In the Facebook post, Kim argued that health care, specifically coronavirus testing, should be for all who meet the qualifications because “the virus doesn’t care about race or gender, religion, sexual orientation, whether you’re rich or poor or your immigration status. Only we seem to care about that.”

He also thanked the front-line medical providers who “risk their lives every day for the rest of us” with many losing their lives in the process, as well as workers at grocery stores, pharmacies, airlines, taxis or ride-sharing cars, asking his followers to continue patronizing them during the crisis. “You’re often taken for granted, but not now. Now you’re the glue that is keeping us together.”

He went on to implore people to stop the “prejudice and senseless violence against Asian people.”

“Randomly beating elderly, sometimes homeless Asian Americans is cowardly, heartbreaking and it’s inexcusable. Yes, I’m Asian and yes, I have coronavirus, but I did not get it from China,” he said. “I got it in America, in New York City. I don’t consider the place where it’s from as important as the people who are sick and dying.”

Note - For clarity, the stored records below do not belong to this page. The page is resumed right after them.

Lemma malloc_ok h bs l size ra :
  heap_ok h bs l → 0 < size ≤ HEAP_ALLOC_MAX →
  (∃ ptr h' l', heap_malloc_actual size ra h = (Ret ptr, h') ∧ mem h' = fresh_block (mem h) ptr (padded size) ra ∧
     heap_ok h' ((ptr, padded size) :: bs) l') ∨
  ((heap_malloc_actual size ra h).1 = Panic ∧ l = [] ∧ heap_end h - heap_low h < padded size + HDRSZ).
Proof.
  intros [Hpg Hpool Hal Hbs Hap] Hs. destruct (padded_spec size Hs) as (Hn & Hnm & Hr). set (n := padded size) in *.
  assert (HEAP_ALLOC_MAX = 4000) as Hmax by done. assert (HDRSZ = 16) as Hh by done. assert (PAGE_SIZE = 4096) as Hp by done.
  unfold heap_malloc_actual. rewrite (proj2 (Z.eqb_neq size 0)) by lia. rewrite Hr.
  rewrite (proj2 (Z.ltb_ge HEAP_ALLOC_MAX n)) by lia. kgets.
  assert (u64 (n + HDRSZ) = n + HDRSZ) as -> by (unfold u64; rewrite Z.mod_small; lia).
  assert (u64 (heap_end h - heap_low h) = heap_end h - heap_low h) as -> by (unfold u64; rewrite Z.mod_small; lia).
  destruct (Z.leb_spec (n + HDRSZ) (heap_end h - heap_low h)) as [Hfit|Hfit].
  - left. rewrite bind_bind. kmodify. kret. kmodify. kmodify. kmodify. kmodify. kmodify.
    eexists (heap_end h - n), _, l. split; [reflexivity|]. split; [done|]. destruct (aligned_sub (heap_end h) n Hal Hnm).
    split; simpl; [done|lia|done| |].
    + constructor; [simpl; lia|done].
    + apply (carve (heap_low h) (heap_end h) n); [done|lia|lia].
  - rewrite (proj2 (Z.ltb_ge (PAGE_SIZE - HDRSZ) n)) by lia. rewrite bind_bind.
    destruct (ps_alloc_ok (pgs h) l Hpg) as [(p & l' & s' & Halloc & Hpg' & HP)|[Halloc ->]].
    + left. assert (PhysPages.in_ram p) as [Hpa Hpr] by (apply (ps_ram (pgs h) l p Hpg); rewrite HP; by left).
      set (h1 := MkHeap (heap_low h) (heap_end h) (heap_initialized h) (mem h) s').
      assert (get_page h = (Ret p, h1)) as Hget by (unfold get_page; by rewrite Halloc).
      krun Hget. assert (RAM_START_PMA = 0x80000000 ∧ RAM_END_PMA = 0x80800000) as [Hr0 Hr1] by done.
      rewrite (proj2 (Z.eqb_neq p 0)) by lia. rewrite bind_bind.
      assert ((p + PAGE_SIZE) mod HEAP_ALIGN = 0) as Hpm.
      { unfold PAGE_SIZE, HEAP_ALIGN in *. Z.div_mod_to_equations. lia. }
      destruct (aligned_sub (p + PAGE_SIZE) n Hpm Hnm) as [Ha1 Ha2].
      assert (all_apart ((p, p + PAGE_SIZE - n - HDRSZ) :: block_area (p + PAGE_SIZE - n, n) ::
        (heap_low h, heap_end h) :: (block_area <$> bs) ++ (page_area <$> l'))) as Hap'.
      { apply (carve p (p + PAGE_SIZE) n); [|lia|lia]. eapply all_apart_perm; [|exact Hap]. unfold areas.
        rewrite HP. simpl.
        rewrite (Permutation_app_comm _ (page_area p :: _)). simpl. rewrite perm_swap. by rewrite Permutation_app_comm. }
      destruct (Z.ltb_spec (heap_end h - heap_low h) (PAGE_SIZE - n - HDRSZ)) as [Hsw|Hsw].
      * kmodify. kret. kmodify. kmodify. kmodify. kmodify. kmodify.
        eexists (p + PAGE_SIZE - n), _, l'. split; [reflexivity|]. split; [done|]. split; simpl; [done|lia|done| |].
        -- constructor; [simpl; lia|done].
        -- eapply all_apart_drop2; exact Hap'.
      * kret. kret. kmodify. kmodify. kmodify. kmodify. kmodify.
        eexists (p + PAGE_SIZE - n), _, l'. split; [reflexivity|]. split; [done|]. split; simpl; [done|lia|done| |].
        -- constructor; [simpl; lia|done].
        -- destruct Hap' as [_ Hap']. exact (all_apart_perm _ _ (perm_swap _ _ _) Hap').
    + right. split_and!; [|done|lia].
      assert (get_page h = (Ret 0, MkHeap (heap_low h) (heap_end h) (heap_initialized h) (mem h) (pgs h))) as Hget
        by (unfold get_page; by rewrite Halloc).
      krun Hget. done.
Qed.


(** Every block other than the new one is left as it is. *)
Lemma malloc_keeps h bs l ptr n h' ra b :
  heap_ok h' ((ptr, n) :: bs) l → 0 < n → mem h' = fresh_block (mem h) ptr n ra → b ∈ bs →
  ∀ x, b.1 - HDRSZ ≤ x < b.1 + b.2 → mem h' x = mem h x.
Proof.
  intros Hok Hn Hm Hb x Hx. rewrite Hm. apply fresh_block_out; [done|].
  assert (apart (block_area (ptr, n)) (block_area b)) as Ha.
  { apply (all_apart_at ((block_area <$> bs) ++ (page_area <$> l))).
    - by destruct (hk_apart _ _ _ Hok) as [_ Ha].
    - apply elem_of_app. left. by apply list_elem_of_fmap_2. }
  unfold apart, block_area in Ha. simpl in Ha. lia.
Qed.

(** C31. [kmalloc] of 1 to HEAP_ALLOC_MAX bytes: the block returned is 16-byte
    aligned, holds the request, is filled with 0x33 and has an intact header;
    it overlaps neither the pool nor a free page nor any block handed out
    before, and those blocks, headers included, keep their contents.  The
    kernel halts only when neither the pool nor the page allocator has room. *)
Theorem kmalloc_correct h bs l size ra :
  heap_ok h bs l → 0 < size ≤ HEAP_ALLOC_MAX →
  (∃ ptr n h' l', kmalloc size ra h = (Ret ptr, h') ∧ size ≤ n ∧ ptr mod HEAP_ALIGN = 0 ∧
     heap_ok h' ((ptr, n) :: bs) l' ∧ live (mem h') (ptr, n) ∧
     (∀ x, ptr ≤ x < ptr + n → mem h' x = 0x33) ∧
     (∀ b, b ∈ bs → ∀ x, b.1 - HDRSZ ≤ x < b.1 + b.2 → mem h' x = mem h x)) ∨
  ((kmalloc size ra h).1 = Panic ∧ l = [] ∧ heap_end h - heap_low h < padded size + HDRSZ).
Proof.
  intros Hok Hs. destruct (malloc_ok h bs l size ra Hok Hs) as [(ptr & h' & l' & Hrun & Hm & Hok')|Hno]; [left|by right].
  destruct (padded_spec size Hs) as (Hn & _ & _). exists ptr, (padded size), h', l'. split_and!; try done; [lia| | | |].
  - by destruct (Forall_inv (hk_blocks _ _ _ Hok')).
  - rewrite Hm. apply fresh_block_live. lia.
  - intros x Hx. rewrite Hm. by apply fresh_block_in.
  - intros b Hb. eapply malloc_keeps; [exact Hok'|lia|exact Hm|done].
Qed.

(** [kcalloc] returns a block whose first [nelts * eltsz] bytes are zero
    and whose header is intact. *)
Lemma kcalloc_zeroed h bs l nelts eltsz ra ptr h' :
  heap_ok h bs l → 0 < nelts → 0 < eltsz → kcalloc nelts eltsz ra h = (Ret ptr, h') →
  nelts * eltsz ≤ HEAP_ALLOC_MAX ∧ (∀ x, ptr ≤ x < ptr + nelts * eltsz → mem h' x = 0) ∧
  ∃ n l', nelts * eltsz ≤ n ∧ live (mem h') (ptr, n) ∧ heap_ok h' ((ptr, n) :: bs) l'.
Proof.
  intros Hok Hn He. unfold kcalloc, heap_calloc_actual. assert (HEAP_ALLOC_MAX = 4000) as Hmax by done.
  destruct (Z.leb_spec nelts (HEAP_ALLOC_MAX / eltsz)) as [Hle|]; [|done]. cbv iota zeta beta delta [negb].
  assert (nelts * eltsz ≤ HEAP_ALLOC_MAX) as Hsz by (rewrite Hmax in *; Z.div_mod_to_equations; nia).
  assert (u64 (nelts * eltsz) = nelts * eltsz) as -> by (unfold u64; rewrite Z.mod_small; nia).
  assert (0 < nelts * eltsz ≤ HEAP_ALLOC_MAX) as Hs by nia. destruct (padded_spec _ Hs) as (Hp & _ & _).
  destruct (malloc_ok h bs l _ ra Hok Hs) as [(p & h1 & l1 & Hrun & Hm & Hok1)|[Hpanic _]].
  - krun Hrun. kmodify. intros [= <- <-]. split; [done|]. split; [intros x Hx; simpl; by apply memset_in|].
    exists (padded (nelts * eltsz)), l1. split_and!; [lia| |by destruct Hok1; split].
    simpl. apply (live_frame (mem h1)); [rewrite Hm; apply fresh_block_live; lia|]. simpl. intros x Hx. by rewrite memset_out by lia.
  - unfold mbind, M_bind. destruct (heap_malloc_actual _ _ _) as [[] ?]; simpl in *; congruence.
Qed.

(** The memory after [kfree]. *)
Definition freed_block (m : memory) (ptr size ra : Z) : memory :=
  store32 (store32 (store32 (memset m (ptr + RECSZ) 0x11 (size - RECSZ)) ptr HEAP_FREE_MAGIC) (ptr + 4) (u32 ra)) (ptr - HDRSZ + 8) 0.

Lemma free_ok h ptr size ra :
  live (mem h) (ptr, size) → RECSZ ≤ size < 2 ^ 32 →
  heap_free_actual ptr ra h = (Ret tt, with_mem h (freed_block (mem h) ptr size ra)).
Proof.
  intros (Hmg & Hsz & Hinv) Hb. simpl in *. unfold heap_free_actual. kgets. rewrite Hsz, Hinv.
  assert (not32 (not32 size) = size) as -> by (unfold not32; lia). rewrite Z.eqb_refl. cbv iota zeta beta delta [negb].
  kmodify. kmodify. kmodify. simpl. rewrite Hsz. unfold modify. simpl. do 2 f_equal. unfold freed_block, RECSZ, u64 in *.
  rewrite Z.mod_small by lia. done.
Qed.

(** [kfree] of a block that was not freed returns, changes nothing but that
    block, and a second [kfree] of the same block halts the kernel: the header
    it left does not pass the integrity check. *)
Lemma kfree_once h bs l b ra ra' :
  heap_ok h bs l → b ∈ bs → live (mem h) b → RECSZ ≤ b.2 →
  ∃ h', kfree b.1 ra h = (Ret tt, h') ∧ heap_ok h' bs l ∧
    (∀ x, x < b.1 - HDRSZ ∨ b.1 + b.2 ≤ x → mem h' x = mem h x) ∧
    (kfree b.1 ra' h').1 = Panic.
Proof.
  intros Hok Hb Hlive Hsz. destruct b as [ptr size]. simpl in *.
  pose proof (hk_blocks _ _ _ Hok) as Hbs. rewrite Forall_forall in Hbs. specialize (Hbs _ Hb) as (_ & Hs & _). simpl in Hs.
  assert (HEAP_ALLOC_MAX = 4000) as Hmax by done. unfold kfree. rewrite (free_ok h ptr size ra Hlive) by lia.
  eexists. split; [reflexivity|]. split_and!; [by destruct Hok; split| |].
  - intros x Hx. simpl. unfold freed_block, RECSZ, HDRSZ in *. rewrite !store32_ne, memset_out by lia. done.
  - unfold heap_free_actual. kgets. cbn [mem with_mem]. destruct Hlive as (_ & Hz & _). simpl in Hz.
    assert (hdr_size (freed_block (mem h) ptr size ra) (ptr - HDRSZ) = size) as ->.
    { rewrite <- Hz at 2. unfold hdr_size, freed_block, RECSZ, HDRSZ in *. rewrite !load_store32_ne, load_memset_out by lia. done. }
    assert (hdr_size_inv (freed_block (mem h) ptr size ra) (ptr - HDRSZ) = 0) as ->.
    { unfold hdr_size_inv, freed_block. apply load_store32. lia. }
    unfold not32. rewrite (proj2 (Z.eqb_neq _ _)) by lia. done.
Qed.

(** Requests above HEAP_ALLOC_MAX halt the kernel. *)
Lemma kcalloc_too_large h size ra : HEAP_ALLOC_MAX < size → kcalloc 1 size ra h = (Panic, h).
Proof. unfold HEAP_ALLOC_MAX. intros Hs. unfold kcalloc, heap_calloc_actual, HEAP_ALLOC_MAX. rewrite Z.div_small by lia. done. Qed.

End heap.

(** ** The physical page allocator is a page source *)

#[export] Program Instance phys_pages : PageSource PhysPages.mm := {
  ps_alloc := PhysPages.alloc_phys_page;
  ps_free s l := ∃ c, PhysPages.free_list_is s c ∧ l = PhysPages.pages c
}.
Next Obligation. intros s l p (c & [_ Hc] & ->) Hp. pose proof (PhysPages.ck_ram c Hc) as Hr. rewrite Forall_forall in Hr. by apply Hr. Qed.
Next Obligation. intros s l (c & [_ Hc] & ->). apply Hc. Qed.
Next Obligation.
  intros s l (c & Hc & ->).
  destruct (PhysPages.alloc_phys_pages_ok s c 1 Hc) as [(pp & n & l1 & l2 & s' & Hrun & -> & Hle & _ & Hl' & _)|[Hrun Hno]]; [lia|left|right].
  - destruct Hc as [_ Hok]. destruct (PhysPages.rest_ok l1 pp n l2 1 ltac:(lia) Hok) as [Hperm _].
    exists pp, (PhysPages.pages (l1 ++ PhysPages.rest pp n 1 ++ l2)), s'. split_and!; [done|by eexists|].
    rewrite Hperm. unfold PhysPages.block, PhysPages.page. simpl. by rewrite Z.add_0_r.
  - split; [done|]. destruct Hc as [_ [Hp _ _]]. destruct c as [|a c]; [done|].
    apply Forall_cons in Hp as [Hp _]. specialize (Hno a ltac:(by left)). lia.
Qed.

(** ** Concrete runs: a pool of 256 bytes and four free pages *)

Definition demo_heap : heap (St := PhysPages.mm) := MkHeap 0x80200000 0x80200100 true (λ _, 0) PhysPages.demo.
Definition demo_pages : list Z := [0x80300000; 0x80301000; 0x80302000; 0x80303000].

Lemma demo_heap_ok : heap_ok demo_heap [] demo_pages.
Proof.
  split.
  - exists [(0x80300000, 4)]. split; [apply PhysPages.demo_ok|reflexivity].
  - cbn [heap_low heap_end demo_heap]. lia.
  - reflexivity.
  - constructor.
  - unfold areas, demo_pages, page_area, block_area. cbn [fmap list_fmap app heap_low heap_end demo_heap all_apart fst snd].
    repeat split; repeat (apply Forall_cons_2); try apply Forall_nil_2; unfold apart, HDRSZ; change PAGE_SIZE with 4096; simpl; lia.
Qed.

Lemma kmalloc_correct_witness :
  (∃ ptr n h' l', kmalloc 300 0 demo_heap = (Ret ptr, h') ∧ 300 ≤ n ∧ ptr mod HEAP_ALIGN = 0 ∧
     heap_ok h' [(ptr, n)] l' ∧ live (mem h') (ptr, n) ∧ (∀ x, ptr ≤ x < ptr + n → mem h' x = 0x33) ∧
     (∀ b, b ∈ [] → ∀ x, b.1 - HDRSZ ≤ x < b.1 + b.2 → mem h' x = mem demo_heap x)) ∨
  ((kmalloc 300 0 demo_heap).1 = Panic ∧ demo_pages = [] ∧ heap_end demo_heap - heap_low demo_heap < padded 300 + HDRSZ).
Proof. apply (kmalloc_correct demo_heap [] demo_pages 300 0 demo_heap_ok). unfold HEAP_ALLOC_MAX. lia. Defined.

Lemma kcalloc_zeroed_witness :
  2 * 20 ≤ HEAP_ALLOC_MAX ∧ (∀ x, 0x802000D0 ≤ x < 0x802000D0 + 2 * 20 → mem (kcalloc 2 20 0 demo_heap).2 x = 0) ∧
  ∃ n l', 2 * 20 ≤ n ∧ live (mem (kcalloc 2 20 0 demo_heap).2) (0x802000D0, n) ∧
          heap_ok (kcalloc 2 20 0 demo_heap).2 [(0x802000D0, n)] l'.
Proof. apply (kcalloc_zeroed demo_heap [] demo_pages 2 20 0); [apply demo_heap_ok|lia|lia|reflexivity]. Defined.

Definition demo_heap1 : heap (St := PhysPages.mm) := (kmalloc 24 0 demo_heap).2.

Lemma demo_heap1_ok : heap_ok demo_heap1 [(0x802000E0, 32)] demo_pages.
Proof.
  split.
  - exists [(0x80300000, 4)]. split; [apply PhysPages.demo_ok|reflexivity].
  - change (heap_low demo_heap1) with 0x80200000. change (heap_end demo_heap1) with 0x802000D0. lia.
  - reflexivity.
  - apply Forall_singleton. unfold HEAP_ALLOC_MAX, HDRSZ. simpl. split; [reflexivity|lia].
  - unfold areas, demo_pages, page_area, block_area. change (heap_low demo_heap1) with 0x80200000. change (heap_end demo_heap1) with 0x802000D0.
    cbn [fmap list_fmap app all_apart fst snd].
    repeat split; repeat (apply Forall_cons_2); try apply Forall_nil_2; unfold apart, HDRSZ; change PAGE_SIZE with 4096; simpl; lia.
Qed.

Lemma kfree_once_witness :
  ∃ h', kfree 0x802000E0 7 demo_heap1 = (Ret tt, h') ∧ heap_ok h' [(0x802000E0, 32)] demo_pages ∧
    (∀ x, x < 0x802000E0 - HDRSZ ∨ 0x802000E0 + 32 ≤ x → mem h' x = mem demo_heap1 x) ∧
    (kfree 0x802000E0 8 h').1 = Panic.
Proof.
  apply (kfree_once demo_heap1 [(0x802000E0, 32)] demo_pages (0x802000E0, 32) 7 8 demo_heap1_ok).
  - by left.
  - vm_compute. done.
  - vm_compute. congruence.
Defined.

End Heap.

He ended the video with the ‘silver linings’ of his disease, which allows him to spread messages of hope to others showing symptoms and those who can prevent the spread. He was hopeful to build immunity to the virus so that he won’t need a vaccine when it is developed and pledged to donate antibodies in that effort.

“I’m reminded of how lucky I am to have such wonderful people in my life. I’m grateful to be alive and healthy. It gives me hope that through our collective efforts we can beat this thing and flatten the curve,” Kim said, ending the post with a dose of humor. “In the meantime, please be safe, please be healthy and please be kind to one another and stop hoarding the toilet paper. Seriously, how dirty are you down there?”